Philippe Colin-Olivier : Je suis également persuadé que c’est la perspective de trouver une pièce d’exception qui les fait se lever le matin pour inventorier méticuleusement des greniers encombrés, ouvrir de vieilles malles, examiner armoires et tiroirs et affronter la poussière…. Si bien que, conjointement avec les antiquaires, ils jouent un rôle incomparable au service de la préservation du patrimoine culturel national et même mondial, puisqu’il n’est pas rare qu’ils retrouvent aussi des œuvres majeures emblématiques d’autres civilisations. Les greniers des Français recèlent en effet parfois des trésors insoupçonnés, témoins, notamment, des aventures coloniales vécues par leurs aïeux dans les siècles passés, et dont l’existence a été progressivement effacée de la mémoire familiale…
De fait, au fil de votre récit, on découvre que sans les commissaires-priseurs, nombre d’œuvres ou d’objets inestimables auraient probablement été irrémédiablement perdus…
Philippe Colin-Olivier : Exact. Et nous donnons à cet égard, plusieurs exemples éloquents. Ainsi de cette potiche chinoise en porcelaine bleue, adjugée voici quelques années 3,5 millions d’euros à Drouot. Une pièce exceptionnelle datant du XIVe siècle qui fut sauvée grâce l’œil averti d’un commissaire-priseur. Lorsqu’il l’a repérée à l’occasion de l’inventaire d’un appartement parisien encombré de bibelots, elle était pleine de mégots de cigarettes… Ses propriétaires s’en servaient comme cendrier !
Laurence Mouillefarine : Un autre exemple : celui des créations du couturier Paul Poiret repérées in extremis dans les combles de la maison de sa petite-fille. À un jour près, ces “vieux chiffons” partaient à la décharge… Ils ont finalement été vendus à Drouot pour un montant de plus d’un million et demi d’euros ! Parmi les acquéreurs figuraient des conservateurs des plus grands musées, dont celui du Metropolitan Museum de New York qui a emporté, à lui seul, un tiers de la collection. Paul Poiret occupe en effet une place majeure dans l’histoire de la haute couture. Au début du siècle, il a débarrassé les femmes du corset et a tout inventé : l’ensemble veste-pantalon, la jupe-culotte, etc. Lorsqu’ils sont professionnels et consciencieux, les commissaires-priseurs de ventes volontaires jouent donc un rôle majeur au service de notre connaissance des arts.
Pourtant, aujourd’hui encore, il est fréquent de les considérer comme de simples « marchands » et de dénier le rôle qu’il joue au service de la culture.

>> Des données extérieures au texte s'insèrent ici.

Lemma wf_filled m a t v p h : wf m -> anys m !! a = Some null_any -> placed m a t p h ->
  wf (filled a t v p h m).
Proof.
  intros W Ha Hp. destruct (live_filled _ _ _ _ _ W Hp) as [Hl Hap].
  pose proof (placed_heap_fresh _ _ _ _ _ W Hp) as Hf.
  split; cbn; [| |done|done| | |].
  - intros b ob [[<- <-]|[Hne Hb]]%lookup_insert_Some; [eexists; by apply slot_new|].
    destruct (wf_slot m W _ _ Hb) as [c Hs]. exists c. by apply slot_filled.
  - intros b ob Hb. assert (exists ob', anys m !! b = Some ob') as [ob' Hb'].
    { apply lookup_insert_Some in Hb as [[<- _]|[_ Hb]]; eauto. }
    pose proof (wf_any m W _ _ Hb'). erewrite live_with_old; eauto.
  - intros b d ob od [[<- <-]|[? Hb]]%lookup_insert_Some [[<- <-]|[? Hd]]%lookup_insert_Some Hnz E;
      cbn in *; [done| | |by eapply wf_owner].
    + destruct (heap_live _ _ _ W Hd) as [? X]; [congruence|]. rewrite <- E in X.
      destruct Hf; [done|congruence].
    + destruct (heap_live _ _ _ W Hb) as [? X]; [congruence|]. rewrite E in X.
      destruct Hf; [congruence|congruence].
  - intros q k Hq [Hn Hne]%lookup_insert_None.
    destruct (live_with_lookup _ _ _ _ _ _ _ Hp Hq) as [(-> & _ & _)|Hq'].
    + eexists a, _. rewrite lookup_insert_eq. done.
    + destruct (wf_block m W _ _ Hq' Hn) as (b & ob & Hb & E). exists b, ob. split; [|done].
      rewrite lookup_insert_ne; [done|]. intros <-. rewrite Ha in Hb. injection Hb as <-.
      cbn in E. subst q. rewrite no_live_null in Hq'; done.
  - intros q t' v' [[<- [= <- <-]]|[Hne Hq]]%lookup_insert_Some.
    + eexists a, _. rewrite lookup_insert_eq. split; [done|]. split; [done|]. by apply slot_new.
    + destruct (wf_obj m W _ _ _ Hq) as (b & ob & Hb & E & Hs). exists b, ob.
      rewrite lookup_insert_ne; [split; [done|]; split; [done|]; by apply slot_filled|].
      intros <-. rewrite Ha in Hb. injection Hb as <-. inversion Hs.
Qed.

Lemma contents_filled m a t v p h : wf m -> anys m !! a = Some null_any -> placed m a t p h ->
  contents (filled a t v p h m) = <[a := Some (t, v)]> (contents m).
Proof.
  intros W Ha Hp. destruct (placed_range _ _ _ _ _ W Ha Hp) as (Hpos & _).
  apply map_eq. intros b. unfold contents. cbn.
  destruct (decide (a = b)) as [<-|Hne].
  - rewrite fmap_insert, !lookup_insert_eq. cbn.
    by rewrite (proj2 (Z.eqb_neq p 0)) by lia.
  - rewrite lookup_fmap, !lookup_insert_ne, lookup_fmap by done.
    destruct (anys m !! b) as [ob|] eqn:Hb; [|done]. cbn. f_equal.
    destruct (Z.eqb_spec (any_value ob) 0); [done|]. apply lookup_insert_ne. intros ->.
    destruct (wf_slot m W _ _ Hb) as [c Hs].
    destruct (slot_some _ _ _ _ Hs) as (t' & v' & _ & Ho); [done|].
    rewrite (placed_fresh _ _ _ _ _ W Ha Hp) in Ho. done.
Qed.

(** ** What the operations promise

    [made t v]: what an [any] holds after [operator=(const T&)] with [v]. Assigning
    an [any] to itself leaves it null. *)
Abbreviation store := (gmap Z (option (ty * value))) (only parsing).

Definition held (c : store) (a : Z) : option (ty * value) := default None (c !! a).

Definition made (t : ty) (v : value) : option (ty * value) :=
  if bool_decide (t = TNull) then None else Some (t, v).

Definition spec (o : op) (c : store) : store :=
  match o with
  | Default a | Reset a => <[a := None]> c
  | From a t v | Assign a t v => <[a := made t v]> c
  | CopyConstruct a b => <[a := held c b]> c
  | CopyAssign a b => <[a := if bool_decide (a = b) then None else held c b]> c
  | MoveConstruct a b | MoveAssign a b =>
    <[b := None]> (<[a := if bool_decide (a = b) then None else held c b]> c)
  | Destroy a => delete a c
  end.

(** A program names [any] objects that exist, and places new ones in free storage. *)
Definition free_at (a : Z) (m : mem) : Prop :=
  0 < a /\ a + any_size <= addr_max /\ forall q k, live m !! q = Some k -> apart a any_size q k.

Definition free_atb (a : Z) (m : mem) : bool :=
  (0 <? a) && (a + any_size <=? addr_max) &&
  forallb (fun r => (a + any_size <=? r.1) || (r.1 + r.2 <=? a)) (map_to_list (live m)).

Definition exists_at (a : Z) (m : mem) : bool := bool_decide (is_Some (anys m !! a)).

Definition enabled (o : op) (m : mem) : bool :=
  match o with
  | Default a | From a _ _ => free_atb a m
  | CopyConstruct a b | MoveConstruct a b => free_atb a m && exists_at b m
  | CopyAssign a b | MoveAssign a b => exists_at a m && exists_at b m
  | Reset a | Assign a _ _ | Destroy a => exists_at a m
  end.

Definition is_move (o : op) : bool :=
  match o with MoveConstruct _ _ | MoveAssign _ _ => true | _ => false end.

Fixpoint enabled_run (os : list op) (m : mem) : bool :=
  match os with
  | [] => true
  | o :: os => enabled o m &&
      match step sizeof alignof malloc o m with Ok m => enabled_run os m | _ => true end
  end.

Definition copying (os : list op) : bool := forallb (fun o => negb (is_move o)) os.

(** [operator new[]] threw, or the operation returned and the [any]s hold [c]. *)
Definition gives (r : result mem) (c : store) : Prop :=
  r = NoMemory \/ exists m', r = Ok m' /\ wf m' /\ contents m' = c.

Lemma contents_set_any a o m :
  contents (set_any a o m) =
  <[a := if any_value o =? 0 then None else objs m !! any_value o]> (contents m).
Proof. unfold contents. cbn. by rewrite fmap_insert. Qed.

Lemma contents_lookup m a o c : wf m -> anys m !! a = Some o -> slot m a o c ->
  contents m !! a = Some c.
Proof.
  intros W Ha Hs. unfold contents. rewrite lookup_fmap, Ha. cbn. f_equal.
  destruct c as [[t v]|]; [|by inversion Hs].
  destruct (slot_range _ _ _ _ _ W Ha Hs) as (? & _ & _ & _ & ?).
  rewrite (proj2 (Z.eqb_neq _ _)) by lia. by destruct (slot_content _ _ _ _ _ Hs).
Qed.

(** ** Constructors, reset and destructor *)
Lemma reset_gives m a : wf m -> is_Some (anys m !! a) ->
  gives (reset sizeof a m) (<[a := None]> (contents m)).
Proof.
  intros W [o Ha]. right. eexists. split; [by apply reset_spec|].
  split; [by apply wf_cleared|by apply contents_cleared].
Qed.

Lemma free_atb_spec a m : free_atb a m = true -> free_at a m.
Proof.
  unfold free_atb, free_at. rewrite !andb_true_iff, Z.ltb_lt, Z.leb_le, forallb_forall.
  intros [[? ?] Hr]. split; [done|]. split; [done|]. intros q k Hq.
  specialize (Hr (q, k)). cbn in Hr. rewrite orb_true_iff, !Z.leb_le in Hr. apply Hr.
  apply list_elem_of_In. by apply elem_of_map_to_list.
Qed.

Lemma free_fresh a m : wf m -> free_at a m -> live m !! a = None /\ anys m !! a = None.
Proof.
  intros W (? & ? & Hf). assert (Hl : live m !! a = None).
  { destruct (live m !! a) as [k|] eqn:E; [|done]. destruct (wf_live m W _ _ E) as (_ & ? & _).
    destruct (Hf _ _ E); unfold any_size in *; lia. }
  split; [done|]. destruct (anys m !! a) eqn:E; [|done]. apply (wf_any m W) in E. congruence.
Qed.

Definition with_null (a : Z) (m : mem) : mem :=
  Mem (<[a := null_any]> (anys m)) (<[a := any_size]> (live m)) (objs m).

Lemma slot_with_null m a b ob c : wf m -> free_at a m -> slot m b ob c ->
  slot (with_null a m) b ob c.
Proof.
  intros W Hf Hs. destruct (free_fresh _ _ W Hf) as [Hl Ha]. apply (slot_frame m); [done| |done].
  intros Hpos Hnone [k Hk]. assert (a <> any_heap ob) by congruence.
  cbn. by rewrite !lookup_insert_ne by done.
Qed.

Lemma wf_with_null m a : wf m -> free_at a m -> wf (with_null a m).
Proof.
  intros W Hf. destruct (free_fresh _ _ W Hf) as [Hl Ha].
  assert (Hslot := fun b ob c => slot_with_null m a b ob c W Hf).
  destruct Hf as (Hpos & Hmax & Hf). split; cbn.
  - intros b ob [[<- <-]|[Hne Hb]]%lookup_insert_Some; [eexists; constructor|].
    destruct (wf_slot m W _ _ Hb) as [c Hs]. eauto.
  - intros b ob [[<- <-]|[Hne Hb]]%lookup_insert_Some; [apply lookup_insert_eq|].
    rewrite lookup_insert_ne by done. by eapply wf_any.
  - intros p n [[<- <-]|[Hne Hp]]%lookup_insert_Some; [done|]. by eapply wf_live.
  - intros p n q k Hne [[<- <-]|[? Hp]]%lookup_insert_Some [[<- <-]|[? Hq]]%lookup_insert_Some;
      [done|by apply Hf| |by eapply wf_apart].
    destruct (Hf _ _ Hp); [by right|by left].
  - intros b d ob od [[<- <-]|[? Hb]]%lookup_insert_Some [[<- <-]|[? Hd]]%lookup_insert_Some;
      cbn; try done. by eapply wf_owner.
  - intros p n [[<- <-]|[Hne Hp]]%lookup_insert_Some [Hn ?]%lookup_insert_None; [done|].
    destruct (wf_block m W _ _ Hp Hn) as (b & ob & Hb & E). exists b, ob. split; [|done].
    rewrite lookup_insert_ne by congruence. done.
  - intros p t v Hp. destruct (wf_obj m W _ _ _ Hp) as (b & ob & Hb & E & Hs). exists b, ob.
    rewrite lookup_insert_ne by congruence. eauto.
Qed.

Lemma contents_with_null m a : contents (with_null a m) = <[a := None]> (contents m).
Proof. unfold contents. cbn. by rewrite fmap_insert. Qed.

Definition without (a : Z) (m : mem) : mem :=
  Mem (delete a (anys m)) (delete a (live m)) (objs m).

Lemma slot_without m a b ob c : wf m -> is_Some (anys m !! a) -> anys m !! b = Some ob -> slot m b ob c ->
  slot (without a m) b ob c.
Proof.
  intros W [oa Ha] Hb Hs. apply (slot_frame m); [done| |done]. intros Hpos Hnone _. cbn.
  rewrite lookup_delete_ne by congruence. split; [done|]. rewrite lookup_delete_ne; [done|]. congruence.
Qed.

Lemma wf_without m a : wf m -> anys m !! a = Some null_any -> wf (without a m).
Proof.
  intros W Ha. assert (Hsome : is_Some (anys m !! a)) by eauto. split; cbn.
  - intros b ob [Hne Hb]%lookup_delete_Some. destruct (wf_slot m W _ _ Hb) as [c Hs].
    exists c. by apply slot_without.
  - intros b ob [Hne Hb]%lookup_delete_Some. rewrite lookup_delete_ne by done. by eapply wf_any.
  - intros p n [_ Hp]%lookup_delete_Some. by eapply wf_live.
  - intros p n q k Hne [_ Hp]%lookup_delete_Some [_ Hq]%lookup_delete_Some. by eapply wf_apart.
  - intros b d ob od [? Hb]%lookup_delete_Some [? Hd]%lookup_delete_Some. by eapply wf_owner.
  - intros p n [Hne Hp]%lookup_delete_Some Hn. rewrite lookup_delete_ne in Hn by done.
    destruct (wf_block m W _ _ Hp Hn) as (b & ob & Hb & E). exists b, ob. split; [|done].
    rewrite lookup_delete_ne; [done|]. intros <-. rewrite Ha in Hb. injection Hb as <-.
    cbn in E. subst p. rewrite no_live_null in Hp; done.
  - intros p t v Hp. destruct (wf_obj m W _ _ _ Hp) as (b & ob & Hb & E & Hs). exists b, ob.
    rewrite lookup_delete_ne; [split; [done|]; split; [done|]; by apply slot_without|].
    intros <-. rewrite Ha in Hb. injection Hb as <-. inversion Hs.
Qed.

Comment l’expliquez-vous ?
Philippe Colin-Olivier : À mon sens, cette tournure d’esprit est essentiellement française. Dans notre pays, nous aimons opposer la sphère publique à la sphère privée et surtout nous aimons croire que seule la première est capable de contribuer à l’intérêt général… Or, bien sûr, c’est une vision simpliste et biaisée de la réalité. Pour que l’art s’épanouisse et que les artistes vivent, les musées ne suffisent pas ! Il faut bien qu’il ait aussi un marché de l’art, des marchands, des galeristes, des maisons de vente… Alors bien sûr, on soulignera que ces acteurs ne sont pas désintéressés, qu’ils font du commerce et sont à la tête d’entreprises. C’est vrai ! Mais n’est-ce pas justement ce qui les pousse à se donner du mal, à être des dénicheurs de trésors ? Bien entendu, un commissaire-priseur qui s’astreint à un inventaire fastidieux espère aussi trouver des pièces qui se vendront bien. Mais c’est aussi pour cette raison qu’il sera un bon chercheur, obstiné, endurant… Les conservateurs de musée ont beaucoup de qualités et ils jouent également un rôle éminent au service de la culture et du patrimoine, mais reconnaissons qu’il est plus rare de les voir arpenter les greniers à la recherche d’œuvres oubliées !
Laurence Mouillefarine : De fait, les musées bénéficient pleinement de l’action accomplie sur le terrain par les commissaires-priseurs et les antiquaires. Grâce au quadrillage de ces derniers, ils récupèrent nombre d’œuvres qui n’auraient jamais rejoint leur fond sans leur action quotidienne. Les conservateurs le savent bien. Il était inconcevable il y a quelques années que marchands et musées se parlent. Aujourd’hui ils se rapprochent. Progressivement, tous les acteurs de l’art comprennent qu’ils appartiennent à une même filière.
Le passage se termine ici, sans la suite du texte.